John Lewis is to buy back worn and unwanted clothing from its customers in a pilot incentive scheme that aims to reduce the fashion industry's impact on the planet.

Customers can sell old clothing back to the British high street giant using the social enterprise app Stuffstr. The mobile device will calculate the amount a seller will receive for their old items, and once they have amassed the amount of £50 or over, a courier will collect the pieces from their home. The customer will then receive a John Lewis e-gift card for the amount of the items sold.

“We felt Stuffstr offered a unique solution to this particular issue, which shows people the value of items they no longer wear, and encourages them to change their habits to buy high quality items which last a long time,” John Lewis sustainability manager, Martyn White, told Vogue of the pilot, which the retailer has been working on for months.

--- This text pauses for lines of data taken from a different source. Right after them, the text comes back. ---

Lemma update_one_spec s0 o m d id rest n s l i x :
  updating s0 m d (id :: rest) s l → WF s0 → connector s0 = None → i ∈ running s0 → rid s0 i = id → id ∉ rest →
  id ∈ d → 0 < n → row m id = Ok x → row_ok m (objs s0 i) x → num_computed_tokens (objs s0 i) ≤ num_tokens (objs s0 i) →
  so_scheduled_spec_decode_tokens o = [] → has_pooler_output m = [] →
  ∃ s' l', update_one o m ∅ (s, l) (id, n) = Ok (s', l') ∧ updating s0 m d rest s' l'.
Proof.
  intros Hup Hwf0 Hconn Hi Hid Hfresh Hin Hn Hrow Hok Hle Hspec Hpool.
  destruct (updating_at _ _ _ _ _ _ _ i Hup Hwf0 Hi Hid) as (Ei & Er & Hlive & Hd & Hreq & Hst & Hk & Hlen).
  assert (answer m d id = x) as Hans by (unfold answer; rewrite decide_True, Hrow by done; done).
  destruct (row_inv m id x Hrow) as (idx & Eidx & Egen).
  unfold SchedUpdate.update_one. rewrite (proj2 (Z.ltb_lt _ _)) by done.
  rewrite (bool_decide_eq_false_2 (id ∈ ∅)) by set_solver. rewrite Hlive, Eidx. cbn [mbind res_bind].
  rewrite Egen, Hspec, Hpool. cbn [mbind res_bind od_get default from_option].
  rewrite !(bool_decide_eq_true_2 ([] = [])) by done. cbn [orb mbind res_bind].
  unfold row_ok in Hok. rewrite <- Ei in Hok, Hle.
  set (upd := mkUpdateLoop (ul_outputs l) (ul_spec l)).
  destruct (Z.ltb_spec (num_computed_tokens (objs s i)) (num_tokens (objs s i))) as [Hlt|Hge].
  - destruct Hok as [-> Hlp]. rewrite bool_decide_eq_true_2, andb_false_r by done. cbn [negb mbind res_bind andb].
    destruct (turn_end_spec m id i false [] None s (upd (ul_running l) (ul_preempted l)))
      as (s' & l' & Eend & Hre & El & Ep); [intros _; by rewrite <- Er|]. exists s', l'. split; [exact Eend|].
    eapply (updating_stay s0 m d id rest s l s' l' i _ []); try done; destruct Hre as [Rs Ro [Ra Rst Rk]]; try done;
      rewrite ?(appended_num _ _ _ Ra), ?zlen_nil, ?Z.add_0_r, ?(ap_computed _ _ _ Ra); [congruence|by apply Rk, Hreq|apply Hreq|done].
  - destruct Hok as [t ->]. rewrite (bool_decide_eq_false_2 ([t] = [])) by done. cbn [negb].
    unfold _update_request_with_output.
    destruct (sampled_token (kv_cache_manager s) (objs s i) t (max_model_len (cfg s)) (ro_kv _ _ _ _ _ Hreq) Hlen)
      as (b & r & -> & Hap & Hb). cbn [mbind res_bind]. destruct b.
    + destruct (sampled_stop s0 m d id rest s l i r [t]) as (reason & s2 & -> & Hnext); try done.
      cbn [mbind res_bind]. rewrite (bool_decide_eq_true_2 (status (objs s i) = RUNNING)) by done.
      destruct (turn_end_spec m id i true [t] reason s2 (upd (ul_running l ++ [i]) (ul_preempted l)))
        as (s' & l' & Eend & Hre & El & Ep); [done|]. exists s', l'. split; [exact Eend|]. by apply Hnext.
    + destruct Hb as (Hb1 & Hb2 & Hb3). cbn [mbind res_bind andb].
      destruct (turn_end_spec m id i false [t] None (put s i r) (upd (ul_running l) (ul_preempted l)))
        as (s' & l' & Eend & Hre & El & Ep); [done|]. exists s', l'. split; [exact Eend|].
      eapply (sampled_stay s0 m d id rest s l i r [t]); try done; [congruence|].
      rewrite (appended_num _ _ _ Hap), (ap_computed _ _ _ Hap). change (zlen [t]) with 1. lia.
Qed.

(** ** The loop and what follows it *)

(** A request that was aborted in the meantime is skipped. *)
Lemma updating_skip s0 o m d id rest n s l :
  updating s0 m d (id :: rest) s l → od_get (requests s0) id = None → (∀ i, i ∈ running s0 → rid s0 i ≠ id) → 0 < n →
  update_one o m ∅ (s, l) (id, n) = Ok (s, l) ∧ updating s0 m d rest s l.
Proof.
  intros [] Hd Hno Hn. assert (∀ i, i ∈ running s0 → rid s0 i ∉ rest → rid s0 i ∉ id :: rest) as Hrest.
  { intros i Hi Hr. apply not_elem_of_cons. auto. }
  split.
  - unfold SchedUpdate.update_one. rewrite (proj2 (Z.ltb_lt _ _)) by done.
    rewrite (bool_decide_eq_false_2 (id ∈ ∅)) by set_solver. unfold live_request.
    destruct (od_get (requests s) id) as [i|] eqn:Ei; [|done]. apply up_known0 in Ei. congruence.
  - split; try done.
    + intros i Hi. destruct (up_gone0 i Hi) as (? & [? ?]%not_elem_of_cons & ?). done.
    + intros i Hi Hr. apply up_todo0; [done|by right].
    + intros i Hi Hr. apply up_pending0; [done|]. apply elem_of_live in Hi as [Hi _].
      rewrite (sq_running _ _ up_queues0) in Hi. auto.
    + intros i Hi Hr. apply up_tokens0; auto.
Qed.

Lemma update_loop_spec s0 o m d todo s l :
  updating s0 m d todo.*1 s l → WF s0 → connector s0 = None → NoDup todo.*1 →
  (∀ id n, (id, n) ∈ todo → 0 < n ∧ id ∈ d
     ∧ ((od_get (requests s0) id = None ∧ ∀ i, i ∈ running s0 → rid s0 i ≠ id)
        ∨ ∃ i, i ∈ running s0 ∧ rid s0 i = id ∧ num_computed_tokens (objs s0 i) ≤ num_tokens (objs s0 i)
            ∧ ∃ x, row m id = Ok x ∧ row_ok m (objs s0 i) x)) →
  so_scheduled_spec_decode_tokens o = [] → has_pooler_output m = [] →
  ∃ s' l', rfold (update_one o m ∅) (s, l) todo = Ok (s', l') ∧ updating s0 m d [] s' l'.
Proof.
  intros Hup Hwf0 Hconn Hnd Htodo Hspec Hpool. revert s l Hup Hnd Htodo.
  induction todo as [|[id n] todo IH]; intros s l Hup Hnd Htodo; [by exists s, l|].
  cbn [fmap list_fmap fst] in Hup, Hnd. apply NoDup_cons in Hnd as [Hfresh Hnd].
  assert (∃ s1 l1, update_one o m ∅ (s, l) (id, n) = Ok (s1, l1) ∧ updating s0 m d todo.*1 s1 l1) as (s1 & l1 & E1 & Hup1).
  { destruct (Htodo id n ltac:(left)) as (Hn & Hd & [[Hu Hno]|(i & Hi & Hid & Hle & x & Hrow & Hok)]).
    - exists s, l. by apply updating_skip.
    - by apply (update_one_spec s0 o m d id todo.*1 n s l i x). }
  cbn [rfold]. rewrite E1. cbn [mbind res_bind]. apply IH; [done..|]. intros id' n' Hin. apply Htodo. by right.
Qed.

(** Nothing but the manager's records and the outputs differs. *)
Record settled (s s' : sched) : Prop := {
  st_wf : WF s';
  st_queues : same_queues s s';
  st_objs : objs s' = objs s;
  st_requests : requests s' = requests s;
}.

Lemma settled_refl s : WF s → settled s s.
Proof. by split. Qed.

Lemma settled_trans s1 s2 s3 : settled s1 s2 → settled s2 s3 → settled s1 s3.
Proof. intros [] []. split; [done|by etrans|congruence..]. Qed.

Lemma make_stats_spec s d : WF s → ∃ st s', make_stats s d = Ok (st, s') ∧ settled s s'.
Proof.
  intros Hwf. unfold make_stats. destruct (log_stats (cfg s)) eqn:El; cbn [negb].
  2: { eexists _, _. split; [done|by apply settled_refl]. }
  destruct (law_stats (kv_cache_manager s) (wf_kv s Hwf)) as (Hk1 & Hq1 & Hsome).
  rewrite <- (wf_logs s Hwf) in El. specialize (Hsome El).
  destruct (kv_make_prefix_cache_stats (kv_cache_manager s)) as [p k1]. destruct Hsome as [st Est].
  cbn in Est, Hk1, Hq1. subst p. destruct (law_drain k1 Hk1) as [Hk2 Hq2].
  destruct (kv_drain_eviction_events k1) as [ev k2]. cbn in Hk2, Hq2. eexists _, _. split; [done|].
  assert (WF (with_kv s k2)) as Hwf2 by (apply WF_quiet; [done..|by etrans]).
  split; try done. by apply (WF_ext (with_kv s k2)).
Qed.

(** The known requests are those in the queues. *)
Record registered (s : sched) : Prop := {
  rg_keys : NoDup (requests s).*1;
  rg_known : ∀ id i, od_get (requests s) id = Some i → i ∈ all_ids s ∧ rid s i = id;
}.

(** The step [o] was scheduled and awaits the model's output; some of its
    requests may have been aborted since. *)
Record outstanding (o : SchedulerOutput) (s : sched) : Prop := {
  os_wf : WF s;
  os_cfg : cfg_ok (cfg s);
  os_registered : registered s;
  os_connector : connector s = None;
  os_running : zlen (running s) ≤ max_num_running_reqs (cfg s);
  os_keys : NoDup (so_num_scheduled_tokens o).*1;
  os_positive : ∀ id n, (id, n) ∈ so_num_scheduled_tokens o → 0 < n;
  os_queued : ∀ i, i ∈ queued s → rid s i ∉ (so_num_scheduled_tokens o).*1;
  os_prev : ∀ i, i ∈ queued s → rid s i ∉ prev_step_scheduled_req_ids s;
  os_pending : ∀ i, i ∈ running s → rid s i ∉ (so_num_scheduled_tokens o).*1 → pending (cfg s) (objs s i);
  os_within : ∀ i, i ∈ running s → rid s i ∈ (so_num_scheduled_tokens o).*1 →
    num_computed_tokens (objs s i) ≤ num_tokens (objs s i);
  os_drafts : so_scheduled_spec_decode_tokens o = [];
}.

Lemma scheduled_registered s o s1 : registered s → scheduled_step s o s1 → registered s1.
Proof.
  intros [Hk Hg] Hs. split; rewrite (ss_requests _ _ _ Hs); [done|]. intros id i Hi. destruct (Hg id i Hi) as [Hin Hid].
  assert (i ∈ all_ids s1) as Hin1 by (by rewrite (ss_all _ _ _ Hs)). split; [done|].
  pose proof (ro_dict _ _ _ _ _ (wf_req s1 (ss_wf _ _ _ Hs) i Hin1)) as Hd. rewrite (ss_requests _ _ _ Hs) in Hd.
  destruct (Hg _ i Hd) as [_ Hd']. unfold rid in *. congruence.
Qed.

Items bought back will be resold, mended for resale or recycled into new products, with White ambitious about the latter option. “An unwanted item can be made into a new clothing item,” he said.


The clothing initiative follows John Lewis’s wider efforts to increase in-house sustainability. Last year, the brand took back more than 27,000 electrical products and 2,000 used sofas for upcycling, and recycled materials from 55,000 mattresses, according to The Guardian.

The initiative is the first of its kind to offer a financial incentive to customers who engage in an “end to end” fashion system, where garments are used for longer and then made into new products at the end of their first life cycle. M&S launched its schwopping scheme in 2012, and H&M and Zara have since introduced in-store recycling bins, but the industry needs to paint a clearer vision of what a circular economy looks like, and why it’s essential. Currently, 87 percent of fashion gets landfilled or incinerated, according to statistics revealed at the Copenhagen Fashion Summit, a huge problem when we consider that we have doubled the amount of clothes we produce in the last 15 years.

For White, the fact that every single item of clothing, be it a sock or piece of underwear, has value is a no-brainer. “If it cannot be re-sold or mended and re-sold, it can be made into a new item,” he states. It’s our job as consumers to buy into this sustainable message.